With the ample supply of palm oil and other feedstock biomass, added Madius, the development of the bio-fuel sector in Malaysia is expected to be rapid due to the multiple benefits to its developers. Logistic costs are also reduced by the strength of the commodity’s supply chain in the country.
In 2009, the European Union (EU) imported one million tons of palm oil to use in bio-fuel production (550,000 tonnes for biodiesel and 450,000 tonnes for power generation).
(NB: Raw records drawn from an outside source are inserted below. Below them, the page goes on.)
(** * Template generation demos: filters, request handlers and pages

    A shallow embedding of the Python code that the repository itself
    writes: the template filters ([truncate_text], [currency_filter] and
    [format_currency], [date_format_filter]), the Flask handlers of app.py
    over the [PRODUCTS] list ([index], [get_products], [product_detail]),
    [product_detail] of simple_app.py, the page generator
    [generate_home_page] and [product_detail] of run_app.py, and the report
    methods of word-document-generator.py.  The template engine that the
    scripts call is a library and is not part of this development.

    Conventions.
    - A Python [str] is a Rocq [string]; [len] is its number of characters.
      Literals of the pages that lie outside the 8-bit alphabet are carried
      as their UTF-8 bytes; the code concatenates them, and repeats one
      ([str_mul], which counts characters and not bytes).
    - A Python [int] is a [Z]; a Python [float] is a binary64 number, written
      with primitive floats and read through [Prim2SF] as sign, mantissa and
      exponent.
    - An exception is the [Raise] case of [outcome].
    - The global list object [PRODUCTS] lives in a store of list objects, so
      that aliasing ([filtered_products = PRODUCTS]) and allocation (a list
      comprehension) are told apart.
    - Functions of the standard library and of Flask whose text is not in
      the repository ([str.lower], [datetime.fromisoformat], [strftime],
      [str] and [sum] on floats, [render_template]) are section variables:
      every theorem holds for whatever they compute.  So are the answers
      of the environment: whether the interpreter obtains the memory of a
      string ([allocates]), and the exception, if any, that a call of the
      python-docx library raises ([docx]). *)

From Stdlib Require Import ZArith Lia Floats Ascii String List.
From Stdlib Require Import DecimalString DecimalPos DecimalN.
From stdpp Require Import base gmap strings list.

Set Warnings "-inexact-float".
#[local] Open Scope string_scope.
#[local] Open Scope Z_scope.

(** ** Python strings *)

Module PyStr.

(** [len(s)] *)
Definition len (s : string) : Z := Z.of_nat (String.length s).

(** [s[:stop]]: a negative [stop] counts from the end, and the bounds are
    clipped to the string. *)
Definition slice_to (s : string) (stop : Z) : string :=
  let n := len s in
  let k := if stop <? 0 then Z.max (n + stop) 0 else Z.min stop n in
  String.substring 0 (Z.to_nat k) s.

(** [s.replace(old, new)] for a one-character [old]: every occurrence is
    replaced, left to right. *)
Fixpoint replace (old : ascii) (new : string) (s : string) : string :=
  match s with
  | EmptyString => EmptyString
  | String c rest =>
      if Ascii.eqb c old then new +:+ replace old new rest
      else String c (replace old new rest)
  end.

(** The text of [s * n] when the interpreter builds it: [n] copies of
    [s], none for a count below one.  The exceptions of [*] are in
    [str_mul] below. *)
Fixpoint repeat_nat (s : string) (n : nat) : string :=
  match n with
  | O => EmptyString
  | S k => s +:+ repeat_nat s k
  end.

Definition repeat (s : string) (n : Z) : string := repeat_nat s (Z.to_nat n).

(** The number of characters (code points) of a text written in UTF-8, as
    the page literals are: every byte but the continuation bytes
    [0x80-0xBF] starts one. *)
Definition starts_char (c : ascii) : bool :=
  let n := N_of_ascii c in negb ((128 <=? n)%N && (n <? 192)%N).

Definition chars (s : string) : Z :=
  Z.of_nat (length (List.filter starts_char (list_ascii_of_string s))).

(** [str.lower] on one character of the 8-bit alphabet: the letters A-Z and
    the capital letters of the Latin-1 block (all of 0xC0-0xDE but the
    multiplication sign 0xD7) move by 32; every other character stays. *)
Definition lower_char (c : ascii) : ascii :=
  let n := N_of_ascii c in
  if ((65 <=? n) && (n <=? 90))%N then ascii_of_N (n + 32)
  else if ((192 <=? n) && (n <=? 222) && negb (n =? 215))%N then ascii_of_N (n + 32)
  else c.

Fixpoint lower (s : string) : string :=
  match s with
  | EmptyString => EmptyString
  | String c rest => String (lower_char c) (lower rest)
  end.

(** Truth value of a [str]: only the empty string is false. *)
Definition truthy (s : string) : bool :=
  match s with EmptyString => false | _ => true end.

(** [sep.join(parts)] *)
Fixpoint join (sep : string) (parts : list string) : string :=
  match parts with
  | [] => EmptyString
  | [p] => p
  | p :: rest => p +:+ sep +:+ join sep rest
  end.

End PyStr.

(** The double quote and the line feed, which page literals splice in. *)
Definition dq : string := String (ascii_of_nat 34) EmptyString.
Definition nl : string := String (ascii_of_nat 10) EmptyString.

(** ** Exceptions *)

Inductive exn : Type :=
  | ValueError
  | OverflowError
  | TypeError
  | AttributeError
  | MemoryError.

Inductive outcome (A : Type) : Type :=
  | Return (a : A)
  | Raise (e : exn).
Arguments Return {A} a.
Arguments Raise {A} e.

Definition obind {A B} (m : outcome A) (k : A -> outcome B) : outcome B :=
  match m with
  | Return a => k a
  | Raise e => Raise e
  end.

(** [try: body / except: handler]: a bare [except] catches every exception. *)
Definition try_except {A} (body : outcome A) (handler : outcome A) : outcome A :=
  match body with
  | Return a => Return a
  | Raise _ => handler
  end.

(** [sys.maxsize], the largest index, on a 64-bit build. *)
Definition maxsize : Z := 2 ^ 63 - 1.

(** [s * n] for a string and an int.  The count is first converted to an
    index: [OverflowError] when it does not fit one.  A count below one
    gives the empty string and the count one gives [s] itself.  Otherwise
    [OverflowError] when the length of the result would not fit an index,
    and [MemoryError] when the interpreter cannot obtain the memory of the
    result: [allocates k] tells whether it obtains a string of [k]
    characters. *)
Definition str_mul (allocates : Z -> bool) (s : string) (n : Z) : outcome string :=
  if (n <? - 2 ^ 63) || (maxsize <? n) then Raise OverflowError
  else if n <? 1 then Return EmptyString
  else if n =? 1 then Return s
  else if maxsize / n <? PyStr.chars s then Raise OverflowError
  else if (PyStr.chars s =? 0) || allocates (n * PyStr.chars s)
       then Return (PyStr.repeat s n)
  else Raise MemoryError.

(** ** chapter2/examples/jinja2-example.py: [truncate_text] *)

(** [[
def truncate_text(text, length=100):
    if len(text) <= length:
        return text
    return text[:length] + '...'
]] *)
Definition truncate_text (text : string) (length : Z) : string :=
  if PyStr.len text <=? length then text
  else PyStr.slice_to text length +:+ "...".

(** The call with the default [length=100]. *)
Definition truncate_text_default (text : string) : string :=
  truncate_text text 100.

(** ** Python numbers *)

Module PyNum.

(** [str(n)] for an [int]. *)
Definition str_nat (n : N) : string := NilZero.string_of_uint (N.to_uint n).

Definition str_int (z : Z) : string :=
  match z with
  | Zneg p => "-" +:+ str_nat (Npos p)
  | _ => str_nat (Z.to_N z)
  end.

(** Quotient of [num] by [den > 0] rounded to the nearest integer, a tie
    going to the even neighbour: the rounding of the float-to-decimal
    conversion behind the [f] presentation type. *)
Definition round_half_even (num den : Z) : Z :=
  let q := num / den in
  let r := num mod den in
  if 2 * r <? den then q
  else if den <? 2 * r then q + 1
  else if Z.even q then q else q + 1.

(** The number [m * 2^e * 10^d] rounded to an integer: the digits that the
    format [.{d}f] prints for the finite float [m * 2^e]. *)
Definition scaled (d : nat) (m : positive) (e : Z) : Z :=
  let n := Zpos m * 10 ^ Z.of_nat d in
  if 0 <=? e then n * 2 ^ e else round_half_even n (2 ^ (- e)).

(** Thousands separators, put in from the right: on the reversed digits, a
    comma after every third digit that has a digit after it. *)
Fixpoint group_rev (ds : list ascii) : list ascii :=
  match ds with
  | a :: b :: c :: ((_ :: _) as rest) =>
      a :: b :: c :: ","%char :: group_rev rest
  | _ => ds
  end.

Definition group_thousands (digits : string) : string :=
  string_of_list_ascii (List.rev (group_rev (List.rev (list_ascii_of_string digits)))).

(** [n] written with at least [width] digits, zeros on the left. *)
Definition zero_pad (width : nat) (s : string) : string :=
  PyStr.repeat_nat "0" (width - String.length s) +:+ s.

(** The unsigned part of [.{d}f] and [,.{d}f] for the scaled integer [n]:
    integer digits, then a point and [d] digits unless [d] is zero. *)
Definition fixed_digits (d : nat) (grouping : bool) (n : Z) : string :=
  let ip := Z.to_N (n / 10 ^ Z.of_nat d) in
  let fp := Z.to_N (n mod 10 ^ Z.of_nat d) in
  (if grouping then group_thousands (str_nat ip) else str_nat ip)
  +:+ match d with
      | O => EmptyString
      | _ => "." +:+ zero_pad d (str_nat fp)
      end.

Definition sign_text (s : bool) : string := if s then "-" else EmptyString.

(** [format(x, '.{d}f')] and [format(x, ',.{d}f')] for a [float]: the sign
    is printed whenever the sign bit is set (so [-0.0] gives [-0.00]), an
    infinity prints [inf] and a NaN prints [nan], without digits. *)
Definition format_fixed (d : nat) (grouping : bool) (x : spec_float) : string :=
  match x with
  | S754_nan => "nan"
  | S754_infinity s => sign_text s +:+ "inf"
  | S754_zero s => sign_text s +:+ fixed_digits d grouping 0
  | S754_finite s m e => sign_text s +:+ fixed_digits d grouping (scaled d m e)
  end.

(** [float(z)] for an [int]: the nearest binary64 number, ties to even;
    [OverflowError] when that is no finite number. *)
Definition float_of_int (z : Z) : outcome spec_float :=
  match binary_normalize 53 1024 z 0 false with
  | S754_infinity _ => Raise OverflowError
  | f => Return f
  end.

(** [int(x)] for a [float]: truncation towards zero. *)
Definition int_of_float (x : spec_float) : outcome Z :=
  match x with
  | S754_nan => Raise ValueError
  | S754_infinity _ => Raise OverflowError
  | S754_zero _ => Return 0
  | S754_finite s m e =>
      let a := if 0 <=? e then Zpos m * 2 ^ e else Zpos m / 2 ^ (- e) in
      Return (if s then - a else a)
  end.

(** A numeric argument of a filter: an [int] or a [float]. *)
Inductive number : Type :=
  | PyInt (z : Z)
  | PyFloat (x : float).

(** The [float] that the presentation type [f] formats: an [int] is first
    turned into a [float]. *)
Definition to_float (v : number) : outcome spec_float :=
  match v with
  | PyInt z => float_of_int z
  | PyFloat x => Return (Prim2SF x)
  end.

(** [format(v, '.{d}f')] and [format(v, ',.{d}f')]. *)
Definition format_number (d : nat) (grouping : bool) (v : number) : outcome string :=
  obind (to_float v) (fun f => Return (format_fixed d grouping f)).

End PyNum.

(** ** app.py and chapter2/examples/jinja2-example.py: the currency filter *)

(** [[
@app.template_filter('currency')
def currency_filter(value):
    return f"${value:,.2f}"
]] *)
Definition currency_filter (value : PyNum.number) : outcome string :=
  obind (PyNum.format_number 2 true value) (fun s => Return ("$" +:+ s)).

(** [[
def format_currency(value):
    return f"${value:,.2f}"
]] *)
Definition format_currency (value : PyNum.number) : outcome string :=
  obind (PyNum.format_number 2 true value) (fun s => Return ("$" +:+ s)).

(** ** The store of list objects *)

(** A reference to a list object; the store maps each live reference to the
    elements of its list. *)
Definition ref := positive.

Section Store.
Context {A : Type}.

(** A computation of the handlers: it reads and extends the store. *)
Definition st (B : Type) : Type := gmap ref (list A) -> B * gmap ref (list A).

Definition sret {B} (b : B) : st B := fun s => (b, s).

Definition sbind {B C} (m : st B) (k : B -> st C) : st C :=
  fun s => let (b, s') := m s in k b s'.

(** Reading the elements of a list object (iteration, [len], serialising). *)
Definition deref (r : ref) : st (list A) :=
  fun s => (default [] (s !! r), s).

(** A new list object, as a list comprehension or a list display makes
    one: the reference is one the store does not hold yet. *)
Definition new_list (l : list A) : st ref :=
  fun s => let r := fresh (dom s) in (r, <[r := l]> s).

(** [[p for p in src if cond(p)]]: the result list starts empty and takes
    each accepted element at its end, in iteration order. *)
Definition list_comp (cond : A -> bool) (src : list A) : list A :=
  fold_left (fun acc p => if cond p then (acc ++ [p])%list else acc) src [].

(** [next((p for p in src if cond(p)), None)]: the first accepted element,
    [None] when the generator is exhausted. *)
Fixpoint next_or_none (cond : A -> bool) (src : list A) : option A :=
  match src with
  | [] => None
  | p :: rest => if cond p then Some p else next_or_none cond rest
  end.

End Store.

(** The global name [PRODUCTS] of a module is bound to one list object for
    the life of the process. *)
Definition PRODUCTS_ref : ref := 1%positive.

(** What a view function returns: a body (status 200 by default), a pair
    of a body and a status, or the response that [jsonify] builds from a
    dictionary. *)
Inductive response (J : Type) : Type :=
  | Body (text : string)
  | BodyStatus (text : string) (status : Z)
  | Json (payload : J).
Arguments Body {J} text.
Arguments BodyStatus {J} text status.
Arguments Json {J} payload.

(** ** app.py *)

Module App.

(** A product dictionary, one field per key. *)
Record product : Type := {
  category : string;
  description : string;
  id : Z;
  in_stock : bool;
  name : string;
  price : float;
  rating : float
}.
The EU alone will account for more than 50 per cent of the total global demand for biodiesel.
Malaysia’s first commercial-scale biodiesel plant using palm oil commenced operations in August 2006. From August to December of that year, a total of 55,000 tonnes of biodiesel was produced, which grew to 130,000 tonnes in 2007. By the end of 2007, 92 biodiesel projects had been approved, with an estimated annual combined production capacity of 10.4 million tonnes (11.7 billion litres) per year.
Malaysia’s bio-fuel market has a number of ‘vertically integrated’ producers that has advantage since it control assets across the bio-fuels production value chain including plantations, mills and refineries.
According to Madius, the second focus industry, bio-catalyst, is an emerging sector in Malaysia, which, with quite a small number of companies, especially those established ones, provides an opportunity for new companies seeking to capture a share of the local market cake.
Malaysia plays a significant role in the region’s supply chain for bio-catalysts, he said, whereby in 2008 alone, Malaysia exported around 633 tonnes of repackaged enzymes throughout the region.
“In 2007, revenue generated by the global enzymes market was estimated at USD4.1 billion, of which USD2.71 billion was generated by the sale of industrial enzymes.
“Technical and food enzymes are the most rapid growing segments of the bio-catalyst market requiring industry players to continuously innovate to remain competitive; hence significant efforts must be devoted in the R&D and in the acquisition of new technology via merger or acquisition and in-licensing activity,” he said.
In Malaysia, biotechnology is applied in the production of a range of fine and specialty chemicals with the two most significant markets in the country being the nutraceuticals and oleochemicals.
“Biotechnology has the potential to shift the balance of power in the market by modifying production process to make them more cost efficient.
“Having established sector experience in oleochemical, manufacturing can be leveraged on applying biotechnology to production processes and finally the Halal certification which will support biotechnology enterprises seeking to develop and manufacture biotechnology products destined for predominantly Muslim populated countries,” added Madius.
Also present at the seminar’s official opening yesterday was UMS deputy vice chancellor (academic and international), Prof. Dr. D Kamarudin D Mudin, representing the university’s vice chancellor.